The guys who run my Switzer Dividend Growth Fund did a bit of crowing about how this pretty staid fund, aimed at delivering dividends with a bit of growth had a yield of 8.05% last year. With franking credits thrown in, it crept up to 11.49%.
I was happy to have my name to that result but I was helped by the stock market slump in the second-half of 2018 and a little guy called Bill Shorten!
With interest rates bound to disappoint savers in 2020 and probably a few years after that, I thought how lots of Aussies will miss Bill Shorten this year. This will surprise a lot of my retiree followers, who were petrified that they’d lose their beloved franking credits and ditto for property investors, who hated the idea of his negative gearing and capital gains discount changes.
I also miss Bill because we got some of the biggest readerships on our website when we covered his policies, with an analysis of how it could affect various Australians. “Sorry kids, Bill wants to wipe out your inheritance” was a case in point, with the argument that if franking credits went, retirees would have less to leave their kids when they kick the bucket.
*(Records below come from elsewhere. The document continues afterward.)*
Fixpoint all_chars (ok : Ascii.ascii → bool) (s : string) : bool :=
  match s with
  | EmptyString => true
  | String c s' => ok c && all_chars ok s'
  end.

(** The character class [[A-Za-z0-9_-]]. *)
Definition url_safe (c : Ascii.ascii) : bool :=
  let n := Ascii.N_of_ascii c in
  ((65 <=? n) && (n <=? 90) || (97 <=? n) && (n <=? 122)
   || (48 <=? n) && (n <=? 57) || (n =? 95) || (n =? 45))%N.

(** [/^wpk_live_[A-Za-z0-9_-]{43}$/.test(key)] *)
Definition isValidPublicKey (k : string) : bool :=
  match strip_prefix "wpk_live_" k with
  | Some token => bool_decide (String.length token = 43%nat) && all_chars url_safe token
  | None => false
  end.

(** [string | null], the empty reason being falsy. *)
Definition getCloseReasonMessage (code : Z) (reason : string) : option string :=
  if negb (bool_decide (reason = "")) then Some reason
  else if code =? 4401 then Some "Missing API key (?key=...)"
  else if code =? 4403 then Some "Invalid API key"
  else if code =? 4408 then Some "Connection limit exceeded"
  else if code =? 4000 then Some "Invalid path. Expected /c/:subdomain/:channel"
  else if 4000 <=? code then Some ("Connection rejected (" +:+ pretty code +:+ ")")
  else None.

(** The close codes after which [handleClose] does not reconnect. *)
Definition no_reconnect (code : Z) : bool :=
  (code =? 4000) || (code =? 4001) || (code =? 4002) || (code =? 4401)
  || (code =? 4403) || (code =? 4408) || (code =? 4999).

(** The same test in the compiled [dist/client.js]. *)
Definition dist_no_reconnect (code : Z) : bool :=
  (code =? 4000) || (code =? 4001) || (code =? 4002) || (code =? 4999).

(** ** Connection lifecycle *)

Section Lifecycle.

(** The addresses on which the host's [new WebSocket(url)] throws. *)
Variable rejects : string → bool.

Definition new_WebSocket (address : string) (w : World) : option (nat * World) :=
  if rejects address then None
  else
    let s := length (sockets (host w)) in
    Some (s, say (NewWebSocket s address)
               (upd_host (λ e, {| sockets := sockets e
                                      ++ [{| url := address; readyState := CONNECTING |}];
                                  timeouts := timeouts e;
                                  intervals := intervals e;
                                  handles := handles e |}) w)).

Definition address_of (c : KalzeChannel) : string :=
  wsUrl (options c) +:+ "/c/" +:+ subdomain (options c) +:+ "/" +:+ name c
    +:+ "?key=" +:+ key (options c).

(** What [connect] does once it has decided to open the transport; shared by
    the source module and the compiled build.  The four handlers set on the
    new socket are the same closures over the channel for every socket, so
    they are not stored: an event of any socket of this channel runs the
    handler of its kind (see [step]). *)
Definition open_transport (w : World) : World :=
  let w := upd_this (set_state (if decide (0 < reconnectAttempts (this w))%nat
                                then reconnecting else connecting)) w in
  let w := emit "state:change" (DState (state (this w))) w in
  let address := address_of (this w) in
  let w := log ("Connecting to " +:+ address) w in
  match new_WebSocket address w with
  | Some (s, w) => upd_this (set_ws (Some s)) w
  | None =>
      let w := log "Connection error" w in
      let w := emit "error" (DError None "Failed to connect") w in
      scheduleReconnect w
  end.

Definition connect (w : World) : World :=
  if bool_decide (state (this w) = connecting ∨ state (this w) = connected) then w
  else if negb (isValidPublicKey (key (options (this w)))) then
    emit "error"
      (DError (Some 4403) "Invalid public API key format. Expected wpk_live_*") w
  else open_transport w.

(** [connect] of [dist/client.js]: no check of the key. *)
Definition dist_connect (w : World) : World :=
  if bool_decide (state (this w) = connecting ∨ state (this w) = connected) then w
  else open_transport w.

(** A JSON value in a template literal. *)
Fixpoint Json_to_string (j : Json) : string :=
  match j with
  | JNull => "null"
  | JBool b => if b then "true" else "false"
  | JNum n => pretty n
  | JStr s => s
  | JArr items =>
      String.concat ","
        (List.map (λ x, match x with JNull => "" | _ => Json_to_string x end) items)
  | JObj _ => "[object Object]"
  end.

Definition JsValue_to_string (v : JsValue) : string :=
  match v with
  | undefined => "undefined"
  | parsed j => Json_to_string j
  end.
However, Bill’s pre-election threat had a positive effect on the dividends a fund like mine harvests. Lots of companies that had piled up franking credits via the tax they’d paid on profits decided to pay special dividends before the election to get them out of the way.
This meant dividend collectors like retirees and my fund really benefitted from Bill’s threat to take away franking credits. But it also means that investors and retirees, like savers, will have to get used to lower returns in a lower interest rate global economy.
At the start of the year, my fund — SWTZ — had a unit price of $2.23 but it’s now around $2.60. Anyone who had bought into the fund would have made a capital gain of 16.5% and then would get the dividends and franking credits on top.
That’s a huge pay off for a basically careful kind of fund, which would’ve made me happy with a 5% yield plus franking. But that was 2019. 2020 won’t have Bill Shorten to help.
My colleague Paul Rickard thinks dividends from many companies could be trimmed in a slowing economy and since he predicted that, the bush fires haven’t helped the economy over Christmas.
He thinks we should be expecting a return a little less than 5% this year and I guess if the stock market goes up by 5%, which some experts are tipping, then we could have a total return of 10% but the dividend yield is more likely to be half of that.
It’s all guesswork and it’s important to note that in a low interest rate environment, with slow economic growth, dividends could be trimmed. But more importantly, when you go looking for better returns than term deposits, which are under 2%, you are taking on the risk that your capital could shrink.
If the stock market has a shocker in 2020, SWTZ could do a 4.5% or 5% return on dividends plus franking but there could be a capital loss because the unit price drops with the market indexes.
Of course, my portfolio manager invests in quality companies and their share prices should rebound after any big market sell off but you have to make sure that your income flow from your investments can fund your lifestyle.
That’s why a smart investor funding his or her retirement should bank away great returns from years like 2019, when we had Bill on our side, for years ahead that could prove bad for capital gain and miserly for dividends harvesters.